Still not drowning in legalese? Try this on for size. Hauser quotes NSAC honcho Bob Bennett as saying of USADA: “they don’t give us the full test results.” And how does USADA defend itself? In part by stating “USADA has no objection in principle to providing State Athletic Commissions access to test results if used appropriately under the WADA ISPPPI and only for legitimate anti-doping purposes.” On principle? Gee, thanks USADA.
There are, of course, notable points and statements made by USADA in the document which are worthy of serious consideration.
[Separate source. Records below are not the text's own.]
(* ===== verification/UserSyncCrate.v ===== *)
(** * The usersync crate

    usersync/src: the uids cookie with its opt-out, syncers as templates, and the
    chooser; and the handlers of server/src/router.rs over them.  base64's
    URL-safe alphabet, serde_json and the clock (milliseconds) are parameters.
    Names the exchange has too ([UserSync]) are prefixed with [Crate] here. *)

From S2P Require Import Prelude IpUtil Text.

(** ** The cookie *)

Definition UID_TTL_DAYS : Z := 14.
Definition UID_COOKIE_NAME : string := "uids".
Definition MS_PER_DAY : Z := 24 * 60 * 60 * 1000.

Record CrateUidEntry : Type := { cue_uid : string; cue_expires : Z }.
#[export] Instance CrateUidEntry_eq_dec : EqDecision CrateUidEntry.
Proof. solve_decision. Defined.
Record Cookie : Type := { ck_uids : gmap string CrateUidEntry; ck_opt_out : bool }.
#[export] Instance Cookie_eq_dec : EqDecision Cookie.
Proof. solve_decision. Defined.
(** What serde_json makes of the wire format; a missing field is empty. *)
Record CookieJson : Type := { cj_uids : gmap string CrateUidEntry; cj_opt_out : bool }.
Inductive CookieError : Type := CookieOptedOut | CookieBase64 (e : string) | CookieJsonError (e : string).

Definition cookie_new : Cookie := {| ck_uids := ∅; ck_opt_out := false |}.
Definition allow_syncs (c : Cookie) : bool := negb (ck_opt_out c).
Definition set_opt_out (opt_out : bool) (c : Cookie) : Cookie := {|
  ck_uids := if opt_out then ∅ else ck_uids c; ck_opt_out := opt_out |}.
Definition cookie_entry (key : string) (c : Cookie) : option CrateUidEntry := ck_uids c !! key.
(** The uid, whether it is found and whether it is active. *)
Definition cookie_get_uid (now : Z) (key : string) (c : Cookie) : string * bool * bool :=
  match ck_uids c !! key with
  | Some entry => (cue_uid entry, true, now <? cue_expires entry)
  | None => ("", false, false)
  end.
Definition get_uids (c : Cookie) : gmap string string := cue_uid <$> ck_uids c.
Definition has_live_sync (now : Z) (key : string) (c : Cookie) : bool :=
  let '(_, _, active) := cookie_get_uid now key c in active.
Definition has_live_uids (now : Z) (c : Cookie) : bool :=
  existsb (λ kv, now <? cue_expires kv.2) (map_to_list (ck_uids c)).
Definition cookie_len (c : Cookie) : Z := Z.of_nat (size (ck_uids c)).
Definition cookie_is_empty (c : Cookie) : bool := bool_decide (ck_uids c = ∅).
Definition cookie_sync (now : Z) (key uid : string) : M Cookie CookieError unit := λ c,
  if negb (allow_syncs c) then (Err CookieOptedOut, c)
  else (Ok tt, {| ck_uids := <[ key := {| cue_uid := uid;
                    cue_expires := now + UID_TTL_DAYS * MS_PER_DAY |} ]> (ck_uids c);
                  ck_opt_out := ck_opt_out c |}).
Definition unsync (key : string) (c : Cookie) : Cookie := {|
  ck_uids := delete key (ck_uids c); ck_opt_out := ck_opt_out c |}.

(** [s.ends_with(c)] *)
Definition ends_with_char (c : Ascii.ascii) (s : string) : bool :=
  bool_decide (last (String.list_ascii_of_string s) = Some c).

Section CookieCodec.
(** base64, URL-safe: encoding pads; decoding with and without padding. *)
Context (url_encode : string → string) (url_decode no_pad_decode : string → option string).
Context (to_vec : CookieJson → outcome string string) (from_slice : string → option CookieJson).

Definition cookie_encode (c : Cookie) : outcome CookieError string :=
  json ← map_err CookieJsonError (to_vec {| cj_uids := ck_uids c; cj_opt_out := ck_opt_out c |});
  Ok (url_encode json).
Definition audience_network_fix (c : Cookie) : Cookie :=
  match ck_uids c !! "audienceNetwork" with
  | Some entry => if bool_decide (cue_uid entry = "0") then unsync "audienceNetwork" c else c
  | None => c
  end.
Definition cookie_decode (value : string) : Cookie :=
  let bytes := if ends_with_char (ch "=") value then url_decode value else no_pad_decode value in
  match bytes ≫= from_slice with
  | None => cookie_new
  | Some parsed =>
      audience_network_fix {| ck_uids := if cj_opt_out parsed then ∅ else cj_uids parsed;
                              ck_opt_out := cj_opt_out parsed |}
  end.
End CookieCodec.

(** ** Syncers *)

Inductive CrateSyncType : Type := CIframe | CRedirect.
#[export] Instance CrateSyncType_eq_dec : EqDecision CrateSyncType.
Proof. solve_decision. Defined.
Definition crate_sync_type_as_str (t : CrateSyncType) : string :=
  match t with CIframe => "iframe" | CRedirect => "redirect" end.
Record Sync : Type := { sn_url : string; sn_sync_type : CrateSyncType; sn_support_cors : bool }.
Record CrateSyncTypeFilter : Type := { ctf_allowed : list CrateSyncType }.
Definition filter_default : CrateSyncTypeFilter := {| ctf_allowed := [] |}.
Definition filter_all : CrateSyncTypeFilter := {| ctf_allowed := [CIframe; CRedirect] |}.
Definition iframe_only : CrateSyncTypeFilter := {| ctf_allowed := [CIframe] |}.
Definition redirect_only : CrateSyncTypeFilter := {| ctf_allowed := [CRedirect] |}.
Definition type_allows (t : CrateSyncType) (f : CrateSyncTypeFilter) : bool :=
  bool_decide (t ∈ ctf_allowed f).
Record PrivacyPolicies : Type := {
  pv_gdpr : string; pv_gdpr_consent : string; pv_us_privacy : string; pv_gpp : string;
  pv_gpp_sid : string; pv_redirect_url : string;
}.
Inductive SyncerError : Type := NoSyncTypesProvided | NoSyncTypesSupported.

(** [trait Syncer]. *)
Class CrateSyncer (Sy : Type) : Type := {
  syncer_key_of : Sy → string;
  default_sync_type : Sy → CrateSyncType;
  syncer_supports : list CrateSyncType → Sy → bool;
  get_sync : CrateSyncTypeFilter → PrivacyPolicies → Sy → outcome SyncerError Sync;
}.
For example, aside from the issue of Conte, the document addresses a specific quote from Hauser’s article that states “USADA often declines to administer CIR testing on grounds that it’s unnecessary and too expensive.” USADA smartly retorts in its document that it “performs extensive CIR testing as part of the professional boxing testing programs it conducts and has never declined to administer CIR testing.” What’s more, USADA clearly states that “All 22 urine samples collected during the Mayweather/Pacquiao testing program were tested by CIR and for EPO.”
Another matter addressed by USADA pertains to Hauser’s presentation of the agencies’ dealings with Eric Morales, who ultimately failed tests taken around the time of his fight with Danny Garcia. Hauser writes that “The moment that the ‘B’ sample from Morales’ first test came back positive, standard testing protocol dictated that this information be forwarded to the New York State Athletic Commission. But neither USADA nor Richard Schaefer did so in a timely manner.”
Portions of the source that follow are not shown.